Il giallo di Garlasco dunque, con questo elemento non fa un significativo passo in avanti. Anzi gli investigatori sono più che mai convinti che risposte certe su chi sia realmente entrato nella villetta di via Pascoli 8 e abbia massacrato Chiara, 26 anni, con dieci colpi inferti con un pesante oggetto, possano venire solo dagli esami scientifici dei Ris.
Questo non toglie che anche in questi giorni siano proseguiti verifiche e interrogatori, ma si tratta ormai solo di un’attività di routine. Bisogna infatti sentire ancora una serie di persone, vicini e conoscenti, che in questi giorni erano fuori Garlasco per le ferie. E ai quali non è stata fatta alcuna fretta per tornare, considerando ininfluenti le loro dichiarazioni. Ma siccome in un caso complesso e delicato come questo non si può escludere nulla, man mano che questi rientravano, sono stati convocati dai carabinieri per riferire quel poco che sapevano. Come Marco P., un amico molto stretto di Alberto, che interrogato dopo l’omicidio, chiese il permesso di andare con altri 11 coetanei in Spagna per un viaggio organizzato da tempo. Permesso accordato. Risentito al ritorno, non ha potuto che confermare quando già dichiarato la prima volta: nessuna idea su chi possa avere ucciso la ragazza.
Chiara fu sorpresa in casa dal suo assassino lunedì 13 agosto, in un orario compreso tra le 8 e le 12, allargando la «forbice» inizialmente indicata tra le 9 e le 11. Lei sicuramente lo conosceva, visto che aprì nonostante fosse ancora in pigiama. E venne massacrata. Colpita sull’ingresso, inseguita per casa, raggiunta sulle scale della cantina dove fu «finita» con l’ultimo fendente sulla nuca.
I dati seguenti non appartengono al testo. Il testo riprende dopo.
(* ===== verification/Tickets.v ===== *)
(** * The ticket authority

[ticketAuthority] of [internal/relay/tickets.go]: the hourly signing key
([descriptor]), the issuing protocol of the private socket ([handle]) and the
redemption of tickets ([redeem]).  RSA, RSA blind signatures and Ed25519 are
parameters, as are the random bytes, the outcome of each commit, the membership
lookups and the clock readings of a call; times are nanoseconds since 1970. *)

From stdpp Require Import base gmap list numbers.
From Stdlib Require Import ZArith Lia String.
From S2P Require Import Prelude.
From S2P Require Import GoStrings.
From S2P Require Import Json.
From S2P Require Import Base58.
From S2P Require Import AccessConfig.
From S2P Require Import Membership.
From S2P Require Import Bolt.

Local Open Scope Z_scope.

(** ** Parameters *)

Class Crypto := {
  rsa_key : Type;
  MarshalPKCS1PrivateKey : rsa_key -> list Z;
  ParsePKCS1PrivateKey : list Z -> option rsa_key;
  MarshalPKCS1PublicKey : rsa_key -> list Z;
  BlindSign : rsa_key -> list Z -> option (list Z);
  (** [blindrsa.SHA384PSSDeterministic] verification under the key's public half. *)
  blindrsa_Verify : rsa_key -> list Z -> list Z -> bool;
  ed25519_Verify : list Z -> list Z -> list Z -> bool;
}.

(** What is stored of a key gives it back. *)
Class CryptoOk (C : Crypto) : Prop := {
  parse_private k : ParsePKCS1PrivateKey (MarshalPKCS1PrivateKey k) = Some k;
  private_nonempty k : MarshalPKCS1PrivateKey k <> [];
}.

(** ** Time *)

Definition Unix (t : Z) : Z := t / Second.
Definition UnixMilli (t : Z) : Z := t / 1000000.
Definition epoch_of (t : Z) : Z := Z.quot (Unix t) 3600.
(** [ticketLifetime], in seconds. *)
Definition ticketLifetime : Z := 43200.

(** ** Data *)

Definition ticketDomain : gostring := str "Qortal-MASQUE-Ticket-v1" ++ [0].

Record ticketDescriptor := {
  Epoch : Z;
  ExpiresAt : Z;
  PublicKey : gostring;
  KeyID : gostring;
  Policy : gostring;
  RelayPin : gostring;
}.
#[export] Instance ticketDescriptor_eq_dec : EqDecision ticketDescriptor.
Proof. solve_decision. Defined.

Record issueChallenge := {
  ch_Binding : gostring;
  ch_Epoch : Z;
  ch_Expires : Z;
}.

Record relayProof := {
  pf_Type : gostring;
  pf_RelayPin : gostring;
  pf_Policy : gostring;
  pf_Binding : gostring;
  pf_Nonce : gostring;
  pf_ExpiresAt : Z;
  pf_AuthorAddress : gostring;
  pf_AuthorPublicKey : gostring;
  pf_Signature : gostring;
}.

Inductive ticket_error :=
| ProofInvalid
| ClockBackwards
| InvalidDatabase
| BadEpoch
| BadKey
| NoRandomness
| Capacity
| Quota
| RelayFull
| Storage.

(** The fields of the access policy the authority reads. *)
Record policy_id := {
  revision : gostring;
  pin : gostring;
  policy_Mode : gostring;
}.

Section Authority.
  Context {B : Bucket} {H : Hashes} {C : Crypto}.
  Context (policy : policy_id).

Record ticket_db := {
  keys_bucket : bucket;
  spent_bucket : bucket;
  quota_bucket : bucket;
  meta_bucket : bucket;
}.

Record ticketAuthority := {
  db : ticket_db;
  challenges : gmap gostring issueChallenge;
  keys : gmap Z rsa_key;
}.

Definition set_db (t : ticketAuthority) (d : ticket_db) : ticketAuthority :=
  {| db := d; challenges := challenges t; keys := keys t |}.
Definition set_keys (t : ticketAuthority) (k : gmap Z rsa_key) : ticketAuthority :=
  {| db := db t; challenges := challenges t; keys := k |}.
Definition set_challenges (t : ticketAuthority) (c : gmap gostring issueChallenge) : ticketAuthority :=
  {| db := db t; challenges := c; keys := keys t |}.

(** ** descriptor *)

Definition ticketKeyID (der : list Z) (pol pin : gostring) (epoch : Z) : gostring :=
  hex_EncodeToString (sha256 (ticketDomain ++ pol ++ pin ++ FormatInt epoch ++ der)).

(** The value [strconv.ParseInt] (and [Atoi]) gives when its error is ignored:
zero for a malformed text, the nearest bound for one out of range. *)
Definition ParseInt64_value (s : gostring) : Z :=
  let v := match s with
           | 45 :: r => option_map Z.opp (parse_digits r)
           | 43 :: r => parse_digits r
           | _ => parse_digits s
           end in
  match v with
  | None => 0
  | Some v => Z.max (- 2 ^ 63) (Z.min (2 ^ 63 - 1) v)
  end.

Definition latestEpoch_key : gostring := str "latestEpoch".
Definition latestEpoch (d : ticket_db) : Z :=
  ParseInt64_value (default [] (Get (meta_bucket d) latestEpoch_key)).

(** The keys the loop of [descriptor] deletes. *)
Definition epoch_expired (index : nat) (cutoff : Z) (k : gostring) : bool :=
  match nth_error (Split k 58) index with
  | Some part => match ParseInt64 part with Some ep => ep <=? cutoff | None => false end
  | None => false
  end.

(** Delete, in cursor order, the keys whose epoch field is at most [cutoff]. *)
Fixpoint clean_epochs (index : nat) (cutoff : Z) (ks : list gostring) (b : bucket) : result ticket_error bucket :=
  match ks with
  | [] => Ok b
  | k :: ks =>
    match nth_error (Split k 58) index with
    | None => Err InvalidDatabase
    | Some part =>
      match ParseInt64 part with
      | None => Err BadEpoch
      | Some ep => clean_epochs index cutoff ks (if ep <=? cutoff then Delete k b else b)
      end
    end
  end.

(** The transaction at the start of [descriptor]: refuse a clock that went back,
and on a new hour record it and drop what has expired. *)
Definition advance_tx (nowEpoch : Z) (d : ticket_db) : result ticket_error ticket_db :=
  let latest := latestEpoch d in
  if nowEpoch <? latest then Err ClockBackwards
  else if nowEpoch >? latest then
    let meta := Put latestEpoch_key (FormatInt nowEpoch) (meta_bucket d) in
    let? ks := clean_epochs 1 (nowEpoch - 12) (Visited (epoch_expired 1 (nowEpoch - 12)) (keys_bucket d)) (keys_bucket d) in
    let? qs := clean_epochs 0 (nowEpoch - 12) (Visited (epoch_expired 0 (nowEpoch - 12)) (quota_bucket d)) (quota_bucket d) in
    let? ss := clean_epochs 0 (nowEpoch - 12) (Visited (epoch_expired 0 (nowEpoch - 12)) (spent_bucket d)) (spent_bucket d) in
    Ok {| keys_bucket := ks; spent_bucket := ss; quota_bucket := qs; meta_bucket := meta |}
  else Ok d.

Definition put_key_tx (name : gostring) (k : rsa_key) (d : ticket_db) : result ticket_error ticket_db :=
  Ok {| keys_bucket := Put name (MarshalPKCS1PrivateKey k) (keys_bucket d);
        spent_bucket := spent_bucket d; quota_bucket := quota_bucket d; meta_bucket := meta_bucket d |}.

(** What the environment contributes to one call of [descriptor]. *)
Record desc_env := {
  d_now : Z;
  d_commit : option ticket_error;
  d_view : option ticket_error;
  d_generated : option rsa_key;
  d_commit_key : option ticket_error;
}.

Definition key_name (epoch : Z) : gostring := revision policy ++ str ":" ++ FormatInt epoch.

(** The key of an epoch: from memory, from the database, or new for this hour. *)
Definition find_key (env : desc_env) (nowEpoch : Z) (t : ticketAuthority) (epoch : Z)
  : ticketAuthority * result ticket_error rsa_key :=
  match keys t !! epoch with
  | Some k => (t, Ok k)
  | None =>
    let name := key_name epoch in
    match d_view env with
    | Some e => (t, Err e)
    | None =>
      let raw := default [] (Get (keys_bucket (db t)) name) in
      let '(d, r) :=
        if len raw >? 0 then
          (db t, match ParsePKCS1PrivateKey raw with Some k => Ok k | None => Err BadKey end)
        else if epoch =? nowEpoch then
          match d_generated env with
          | None => (db t, Err NoRandomness)
          | Some k => match Update (d_commit_key env) (put_key_tx name k) (db t) with
                      | (d, None) => (d, Ok k)
                      | (d, Some e) => (d, Err e)
                      end
          end
        else (db t, Err ProofInvalid) in
      match r with
      | Err e => (set_db t d, Err e)
      | Ok k => (set_keys (set_db t d) (<[epoch := k]> (keys t)), Ok k)
      end
    end
  end.

Definition make_descriptor (epoch : Z) (key : rsa_key) : ticketDescriptor :=
  let der := MarshalPKCS1PublicKey key in
  {| Epoch := epoch; ExpiresAt := (epoch * 3600 + ticketLifetime) * 1000;
     PublicKey := base64_EncodeToString der;
     KeyID := ticketKeyID der (revision policy) (pin policy) epoch;
     Policy := revision policy; RelayPin := pin policy |}.

Definition descriptor (env : desc_env) (t : ticketAuthority) (epoch : Z)
  : ticketAuthority * result ticket_error (ticketDescriptor * rsa_key) :=
  let nowEpoch := epoch_of (d_now env) in
  if (epoch >? nowEpoch) || (epoch <=? nowEpoch - 12) then (t, Err ProofInvalid)
  else match Update (d_commit env) (advance_tx nowEpoch) (db t) with
  | (d, Some e) => (set_db t d, Err e)
  | (d, None) =>
    match find_key env nowEpoch (set_db t d) epoch with
    | (t, Err e) => (t, Err e)
    | (t, Ok key) =>
      let t := set_keys t (filter (fun kv => nowEpoch - 12 < fst kv) (keys t)) in
      (t, Ok (make_descriptor epoch key, key))
    end
  end.

(** [newTicketAuthority]: open the database (creating the buckets), and check
that this hour's key can be had; [now] is the clock reading that chooses the
hour, before the one inside [descriptor]. *)
Definition newTicketAuthority (now : Z) (env : desc_env) (d : ticket_db) : result ticket_error ticketAuthority :=
  let t := {| db := d; challenges := ∅; keys := ∅ |} in
  match descriptor env t (epoch_of now) with
  | (_, Err e) => Err e
  | (t, Ok _) => Ok t
  end.

Definition empty_db : ticket_db :=
  {| keys_bucket := b_new; spent_bucket := b_new; quota_bucket := b_new; meta_bucket := b_new |}.

(** ** redeem *)

Definition ticket_type : jty :=
  TStruct [(str "epoch", TInt 64); (str "keyId", TString); (str "message", TString); (str "signature", TString)].

Record ticket := {
  tk_Epoch : Z;
  tk_KeyID : gostring;
  tk_Message : gostring;
  tk_Signature : gostring;
}.
Definition as_ticket (v : jval) : ticket :=
  match v with
  | VStruct [e; k; m; s] =>
    {| tk_Epoch := as_int e; tk_KeyID := as_string k; tk_Message := as_string m; tk_Signature := as_string s |}
  | _ => {| tk_Epoch := 0; tk_KeyID := []; tk_Message := []; tk_Signature := [] |}
  end.

(** The keys the loop of [redeem] deletes. *)
Definition prefix_expired (cutoff : Z) (k : gostring) : bool :=
  match ParseInt64 (take 12 k) with Some ep => ep <=? cutoff | None => false end.

(** The hourly clean-up of [redeem]: keys in cursor order until the first that
has not expired. *)
Fixpoint clean_prefix (cutoff : Z) (ks : list gostring) (b : bucket) : result ticket_error bucket :=
  match ks with
  | [] => Ok b
  | k :: ks =>
    if len k <? 13 then Err InvalidDatabase
    else match ParseInt64 (take 12 k) with
    | None => Err BadEpoch
    | Some ep => if ep >? cutoff then Ok b else clean_prefix cutoff ks (Delete k b)
    end
  end.

Definition spent_key (epoch : Z) (id : gostring) : gostring := pad12 epoch ++ str ":" ++ id.

(** The redeeming transaction: expire, refuse a spent ticket, mark it spent. *)
Definition spend_tx (now : Z) (key : gostring) (d : ticket_db) : result ticket_error ticket_db :=
  let cutoff := epoch_of now - 12 in
  let? spent := clean_prefix cutoff (Visited (prefix_expired cutoff) (spent_bucket d)) (spent_bucket d) in
  let? quota := clean_prefix cutoff (Visited (prefix_expired cutoff) (quota_bucket d)) (quota_bucket d) in
  match Get spent key with
  | Some _ => Err ProofInvalid
  | None =>
    if KeyN (spent_bucket d) spent >=? 100000 then Err RelayFull
    else Ok {| keys_bucket := keys_bucket d; spent_bucket := Put key [1] spent;
               quota_bucket := quota; meta_bucket := meta_bucket d |}
  end.

(** Clock readings and storage outcomes of one [redeem]. *)
Record redeem_env := {
  r_desc : desc_env;
  r_check : Z;
  r_clean : Z;
  r_commit : option ticket_error;
  r_end1 : Z;
  r_end2 : Z;
}.

(** The checks on a decoded ticket before the spending transaction; on success
the ticket's identifier. *)
Definition ticket_id (now : Z) (d : ticketDescriptor) (key : rsa_key) (v : ticket) : option gostring :=
  if negb (bool_decide (KeyID d = tk_KeyID v)) || (ExpiresAt d <=? UnixMilli now) then None
  else
    let prefix := ticketDomain ++ KeyID d in
    match base64_DecodeString (tk_Message v), base64_DecodeString (tk_Signature v) with
    | Some msg, Some sig =>
      if negb (len msg =? len prefix + 32) || negb (HasPrefix msg prefix) || negb (len sig =? 256) then None
      else if negb (blindrsa_Verify key msg sig) then None
      else Some (hex_EncodeToString (sha256 msg))
    | _, _ => None
    end.

Definition redeem (env : redeem_env) (t : ticketAuthority) (raw : gostring)
  : ticketAuthority * result ticket_error (gostring * Z) :=
  if len raw >? 2048 then (t, Err ProofInvalid)
  else match strictJSON ticket_type raw with
  | None => (t, Err ProofInvalid)
  | Some v =>
    let v := as_ticket v in
    match descriptor (r_desc env) t (tk_Epoch v) with
    | (t, Err _) => (t, Err ProofInvalid)
    | (t, Ok (d, key)) =>
      match ticket_id (r_check env) d key v with
      | None => (t, Err ProofInvalid)
      | Some id =>
        match Update (r_commit env) (spend_tx (r_clean env) (spent_key (tk_Epoch v) id)) (db t) with
        | (d', Some _) => (set_db t d', Err ProofInvalid)
        | (d', None) =>
          (set_db t d', Ok (id, r_end1 env + (ExpiresAt d - UnixMilli (r_end2 env)) * 1000000))
        end
      end
    end
  end.

End Authority.
Arguments ticket_db : clear implicits.
Arguments ticket_db {B}.
Arguments ticketAuthority : clear implicits.
Arguments ticketAuthority {B C}.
Il corpo venne scoperto alle 14 dal fidanzato che, dopo averla cercata tutta la mattina al cellulare e al fisso, allarmato andò a vedere perché non rispondesse. Entrò, vide il corpo e fuggi via, precipitandosi dai carabinieri. Incappò tuttavia in un paio di incongruenze: le scarpe prive di tracce ematiche, e la descrizione del volto della ragazza «nel pallore della morte», mentre i carabinieri lo trovarono sporco di sangue. E per questo finì subito nel mirino degli investigatori. Non ha mai fornito un alibi vero e proprio per le ore del delitto. «Mi sono svegliato verso le 8.45 del mattino, ho fatto colazione, quindi mi sono messo a lavorare alla tesi che avrei dovuto consegnare quattro giorni dopo, usando il computer». E già il giorno dopo si presentò il caserma per consegnare il portatile, dopo aver riversato il materiale su un dischetto.
La macchina sarebbe stata esaminata dai militari scoprendo che sarebbe stata accesa per non più di qualche minuto tra le 9 e le 10. Per effettuare ulteriori accertamenti i militari due giorni fa si sono presentati in casa Stasi e si sono fatti consegnare il famoso dischetto. Anche se poi, da stesse fonti investigative, arrivano inviti alla prudenza. Alberto infatti non ha mai dichiarato di aver lavorato ininterrottamente ed esclusivamente al pc per l’intera mattinata, ma solo di aver «lavorato alla tesi, usando il portatile». In altri termini l’accensione della macchina anche se solo per pochi minuti non è una prova e forse neppure un indizio. Anche se le indagini svolte in queste tre settimane non hanno permesso di individuare altre piste plausibili e il ragazzo rimane l’unico potenziale assassino di Chiara.